BEGIN Material provided
(** C6, as the pool has it: no batch index is attempted more than
    [retryBound + 1] times; the index whose [EvaluationError] is raised
    has been attempted exactly [retryBound + 1] times, all failed, the
    last of them being the last attempt of the batch; a batch
    with an index that always fails ends in a fatal error; and when that
    index is the only one to fail, with a worker that always comes up
    again, the error is its [EvaluationError], after exactly
    [retryBound + 1] attempts. *)
Theorem retry_bound_respected :
  let r := evaluate engine retryBound nworkers fails pick respawns batch in
  (∀ j, attempted j r.1 ≤ retryBound + 1) ∧
  (∀ i, r.2 = Raised (EvaluationError i) →
     i < length batch ∧ attempted i r.1 = retryBound + 1 ∧
     last r.1 = Some i ∧
     ∀ k, k ≤ retryBound → fails i k = true) ∧
  (∀ i, i < length batch → (∀ k, fails i k = true) → ∃ e, r.2 = Raised e) ∧
  (∀ i, i < length batch → (∀ k, fails i k = true) →
     (∀ j k, j ≠ i → fails j k = false) →
     (∀ t, respawns t = true) → 1 ≤ nworkers →
     r.2 = Raised (EvaluationError i) ∧ attempted i r.1 = retryBound + 1).
Proof.
  intros r. subst r.
  destruct (evaluate_post engine retryBound nworkers fails pick respawns batch)
    as (Hpending & Hret & Hbound & Hfatal & Hnone).
  split; [done|]. split; [done|].
  assert (∀ i, i < length batch → (∀ k, fails i k = true) →
            ∃ e, (evaluate engine retryBound nworkers fails pick respawns
                    batch).2 = Raised e) as Hraised.
  { intros i Hi Hall.
    destruct (evaluate _ _ _ _ _ _ _).2 as [rs|e|]; [|by eauto|done].
    destruct (Hret rs eq_refl) as [_ Hsucc].
    destruct (Hsucc i Hi) as [k Hk]. by rewrite Hall in Hk. }
  split; [done|].
  intros i Hi Hall Hothers Hresp Hw.
  destruct (Hraised i Hi Hall) as [[j|] He].
  - destruct (Hfatal j He) as (_ & Hj & _ & Hf).
    destruct (decide (j = i)) as [->|Hne]; [done|].
    specialize (Hf 0). rewrite Hothers in Hf by done. discriminate Hf. lia.
  - specialize (Hnone He (or_introl Hresp)). lia.
Qed.

End PoolClaims.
END Material provided
Problem statement:
Copy the records above exactly, please, but only from the first line through the line containing "(∀ j, attempted j r.1 ≤ retryBound + 1) ∧".

Result of the task:
(** C6, as the pool has it: no batch index is attempted more than
    [retryBound + 1] times; the index whose [EvaluationError] is raised
    has been attempted exactly [retryBound + 1] times, all failed, the
    last of them being the last attempt of the batch; a batch
    with an index that always fails ends in a fatal error; and when that
    index is the only one to fail, with a worker that always comes up
    again, the error is its [EvaluationError], after exactly
    [retryBound + 1] attempts. *)
Theorem retry_bound_respected :
  let r := evaluate engine retryBound nworkers fails pick respawns batch in
  (∀ j, attempted j r.1 ≤ retryBound + 1) ∧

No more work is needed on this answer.